WAUKEGAN — A Lake County judge on Friday denied a motion seeking a new trial for a daycare worker who is serving a 31-year sentence in the 2009 death of a Deerfield toddler.
Attorneys for Melissa Calusinski had hoped that newly-discovered X-rays would cast doubt on the conviction of their client in the death of Benjamin Kingan.
In a three-day hearing, they had offered testimony that the X-rays provided to defense attorneys at trial — X-rays which purported to show that the toddler had suffered a skull fracture — had been made illegible on purpose.
Judge Daniel Shanes didn’t see things that way, and said there were no “new” X-rays.
“The evidence is clear now that there was never a second set of X-rays,” Shanes said in issuing his ruling Friday morning.
“Without a second set of X-rays, much of the defense’s claim falls apart like a house of cards.”
There had been conflicting evidence about Benjamin’s death presented at trial, but presenting more conflicting evidence now was not enough to order a new trial, Shanes said, noting that the prosecution’s case had not been dependent alone on the existence of a skull fracture.
Defense attorneys had said more legible X-rays of Benjamin’s skull were discovered by Lake County Coroner Thomas Rudd in June 2015. Calusinski’s attorneys had said they proved that the 16-month-old did not suffer a skull fracture, as the prosecution told the jury — 32 times — at Calusinski’s trial.
At a pre-trial hearing in 2011, lead prosecutor Christen Bishop, who is now a Lake County judge, told Shanes that the three X-Rays taken of the boy were “not readable or legible.”
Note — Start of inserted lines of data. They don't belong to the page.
(** The registrations of [start_scheduler], in order. *)
Definition start_scheduler (now : Z) : list job :=
  [ every (Every 30) Phishing now;
    every (Every 3600) OpenCTI now;
    every (Every day) EmergingThreats now;
    every (DailyAt (23 * 3600 + 59 * 60)) PhishingData now;
    every (DailyAt (2 * 3600)) AbuseIPDBSitemap now ].

Definition should_run (now : Z) (entry : nat * job) : Prop := next_run (entry.2) ≤ now.

Global Instance should_run_dec now entry : Decision (should_run now entry).
Proof. unfold should_run. apply _. Defined.

(** Jobs compare by [next_run]. *)
Definition earlier (e1 e2 : nat * job) : Prop := next_run (e1.2) ≤ next_run (e2.2).

Global Instance earlier_dec : RelDecision earlier.
Proof. intros e1 e2. unfold earlier. apply _. Defined.

(** [sorted(job for job in self.jobs if job.should_run)], each job with its
    place in [self.jobs]. *)
Definition runnable_jobs (now : Z) (jobs : list job) : list (nat * job) :=
  merge_sort earlier (filter (should_run now) (imap (λ i j, (i, j)) jobs)).

(** [Job.run]: the function is called, then the job is scheduled again; an
    exception of the function leaves at once. *)
Definition rescheduled (now : Z) (j : job) : job :=
  {| job_func := job_func j; when := when j;
     last_run := Some now; next_run := next_after (when j) now |}.

Definition run_job (env : behaviour) (now : Z) (entry : nat * job) : M (list job) () :=
  run_collector env now (job_func (entry.2)) ;;
  jobs ← get_self;
  put_self (<[ entry.1 := rescheduled now (entry.2) ]> jobs).

Fixpoint run_all (env : behaviour) (now : Z) (entries : list (nat * job))
  : M (list job) () :=
  match entries with
  | [] => mret ()
  | entry :: rest => run_job env now entry ;; run_all env now rest
  end.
During a nine-hour interrogation, Calusinski had confessed to intentionally slamming the boy’s head to the ground, though she initially had denied — at least 79 times, over six hours — having anything to do with Benjamin’s death.
Forensic pathologist Manny Montez had, at trial, testified that what he found was “significant trauma, violent trauma to the head.”
“In the pre-trial and trial records in this case, the words ‘skull fracture’ were used 93 times,” defense attorney Kathleen Zellner had argued at the recent hearing. “We are not claiming that the skull fracture was the cause of death. We are claiming that the skull fracture was mentioned by every doctor called by the state and was mentioned by Ms. Bishop in her opening and closing multiple times. The skull fracture was a critical part of their case.”
Instead, the defense has argued that Benjamin had a pre-existing injury from a bump on the head, but then the final blow came when he threw himself back in a tantrum at the daycare center on the day he died.